Following the logical thread of a group process isn't easy. It's tough for participants to see how one facilitated activity will lead to another, and how the whole event will eventually get them where they want to be. Agendas alone fall short, especially if there are multiple, distinct objectives.
One way to help the group see the process is to immerse them in it. Arrange the templates, charts, chairs, and tables around the room so that the activities flow from one chart to the next, following the agenda. Whether the spaces are visual templates, blank charts for graphic recording, or stations for group or individual activities, the purpose is to help the group visualize how the day will unfold sequentially. The room becomes an assembly line for ideas.

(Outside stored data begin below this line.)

(* ===== verification/GatewayHelpers.v ===== *)
(** * Naming, switches and URLs of a gateway

    The helper functions at the end of openshellgateway_controller.go and the
    constants they share with the other controllers. *)

From S2P Require Import Prelude GoStrings GoErrors Jwt ApiTypes Kube.
From Stdlib Require Import Ascii.
Import ApiTypes.Gateway.

Definition labelManagedBy : string := "app.kubernetes.io/managed-by".
Definition labelInstance : string := "app.kubernetes.io/instance".
Definition labelName : string := "app.kubernetes.io/name".
Definition labelPartOf : string := "app.kubernetes.io/part-of".
Definition requeueInterval : Z := 60 * Second.
Definition managedByValue : string := "ogo".
Definition defaultNamespace : string := "ogo".
Definition phaseFailed : string := "Failed".
Definition phaseSuperseded : string := "Superseded".
Definition authCASuffix : string := "-auth-ca".
Definition gatewayCASuffix : string := "-gateway-ca".
Definition finalizerName : string := "ogo.aknochow.io/gateway-cleanup".
Definition reasonHostnameMissing : string := "HostnameMissing".
Definition staticGatewayClassName : string := "eg".
Definition envoyGatewaySystemNS : string := "envoy-gateway-system".

Section helpers.
Context (gw : OpenShellGateway).
Let spec : Spec := (odata gw).1.
Let name : string := Name (ometa gw).

(** [p == nil || *p]: on unless explicitly off. *)
Definition unless_false (p : option bool) : bool := default true p.

Definition tlsEnabled : bool := unless_false (TLSEnabled (TLS spec)).
Definition routeEnabled : bool := unless_false (RouteEnabled (Route spec)).

Definition gatewayNamespace : string :=
  if GNamespace spec <>s "" then GNamespace spec else defaultNamespace.

Definition sandboxNamespace : string :=
  if SNamespace (Sandbox spec) <>s "" then SNamespace (Sandbox spec) else gatewayNamespace.

Definition uniqueNamespaces : list string :=
  if gatewayNamespace =s sandboxNamespace then [gatewayNamespace]
  else [gatewayNamespace; sandboxNamespace].

Definition gatewayLabels : gmap string string :=
  {[labelName := "openshell"; labelInstance := name;
    labelManagedBy := managedByValue; labelPartOf := "openshell-gateway"]}.

Definition selectorLabels : gmap string string :=
  {[labelName := "openshell"; labelInstance := name]}.

Definition databaseSecretName : string :=
  if SecretName (Database spec) <>s "" then SecretName (Database spec)
  else if Embedded (Database spec) then name +:+ "-pg-uri"
  else "".

Definition gatewayAPIEnabled (hasGWAPI : bool) : bool :=
  match GAEnabled (GatewayAPI (Route spec)) with
  | Some b => b
  | None => hasGWAPI
  end.

Definition gatewayClassName : string :=
  if GatewayClassName (GatewayAPI (Route spec)) <>s ""
  then GatewayClassName (GatewayAPI (Route spec))
  else staticGatewayClassName.

Definition authBridgeEnabled (isOCP : bool) : bool :=
  match OAEnabled (OpenShift (Auth spec)) with
  | Some b => b
  | None => isOCP
  end.

Definition browserSSOMissingHostname (authEnabled : bool) : bool :=
  authEnabled && routeEnabled && (Hostname (Route spec) =s "").

Definition authBridgeImage : string :=
  if AuthBridgeImage spec <>s "" then AuthBridgeImage spec
  else "quay.io/aknochow/ogo-auth-bridge:latest".

Definition domainSuffix (hostname : string) : string :=
  match Cut hostname "."%char with
  | Some (_, after) => after
  | None => hostname
  end.

Definition authBridgeExternalURL : string :=
  if routeEnabled && (Hostname (Route spec) <>s "")
  then "https://openshell-auth." +:+ domainSuffix (Hostname (Route spec))
  else (if tlsEnabled then "https" else "http") +:+ "://" +:+ name +:+ "." +:+
       gatewayNamespace +:+ ".svc:8085".

Definition authBridgeInternalURL : string := "http://localhost:8085".

Definition tokenTTL : string :=
  if TokenTTL (OpenShift (Auth spec)) <>s "" then TokenTTL (OpenShift (Auth spec)) else "8h".

Definition clusterDomain : string :=
  if Hostname (Route spec) <>s "" then domainSuffix (Hostname (Route spec)) else "apps.example.com".

Definition computeServerSANs : list string :=
  [name; name +:+ "." +:+ gatewayNamespace +:+ ".svc";
   name +:+ "." +:+ gatewayNamespace +:+ ".svc.cluster.local"; "localhost";
   name +:+ ".localhost"; "*." +:+ name +:+ ".localhost"; "host.docker.internal"; "127.0.0.1"] ++
  (if Hostname (Route spec) <>s ""
   then [Hostname (Route spec); "openshell-auth." +:+ domainSuffix (Hostname (Route spec))]
   else []).

(** Whether an object carries the operator's marks for this gateway. *)
Definition managed_by_gateway (labels : gmap string string) : bool :=
  (index labels labelManagedBy =s managedByValue) && (index labels labelInstance =s name).
End helpers.

(** [computeConfigHash]. *)
Definition computeConfigHash {C : Crypto} (toml : string) : string :=
  hex_EncodeToString (take_bytes 16 (sha256_Sum256 toml)).

(** What the operator labels it recognises as its own. *)
Lemma gatewayLabels_managed gw : managed_by_gateway gw (gatewayLabels gw) = true.
Proof.
  unfold managed_by_gateway, gatewayLabels, index, or_zero.
  rewrite lookup_insert_ne, lookup_insert_ne, lookup_insert_eq by done.
  rewrite lookup_insert_ne, lookup_insert_eq by done. cbn.
  by rewrite !bool_decide_eq_true_2.
Qed.

(** The selector of the Service and the Deployment matches the pods' labels. *)
Lemma selector_matches gw : selectorLabels gw ⊆ gatewayLabels gw.
Proof.
  apply map_subseteq_spec. intros k v. unfold selectorLabels, gatewayLabels.
  rewrite !lookup_insert_Some, !lookup_singleton_Some. naive_solver.
Qed.

Lemma managed_by_gateway_inj gw gw' l :
  managed_by_gateway gw l = true → managed_by_gateway gw' l = true →
  Name (ometa gw) = Name (ometa gw').
Proof. unfold managed_by_gateway. intros H1 H2. bool_simpl. congruence. Qed.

Introduce the process just like you would walk through an agenda: walk through the room, giving a light touch to each activity. Give a timeframe for each activity. Don't forget to mention where lunch, breaks, and other invisibles will fit in. Emphasize the logic of how ideas will flow from one activity to the next.
Using the room as the agenda helps big picture people see how it all fits together. It reassures detail people and process people that time, thought, and planning have gone into this. And it surfaces any challenges to the process early, so that participants can empty their backpacks and be more fully engaged.
Click to view the room above interactively and in 360: http://360.io/BVBsZN
I've watched many graphic facilitators use this method. It's most directly inspired by the Grove Consultants' design pattern of Rooms as Memory Theaters.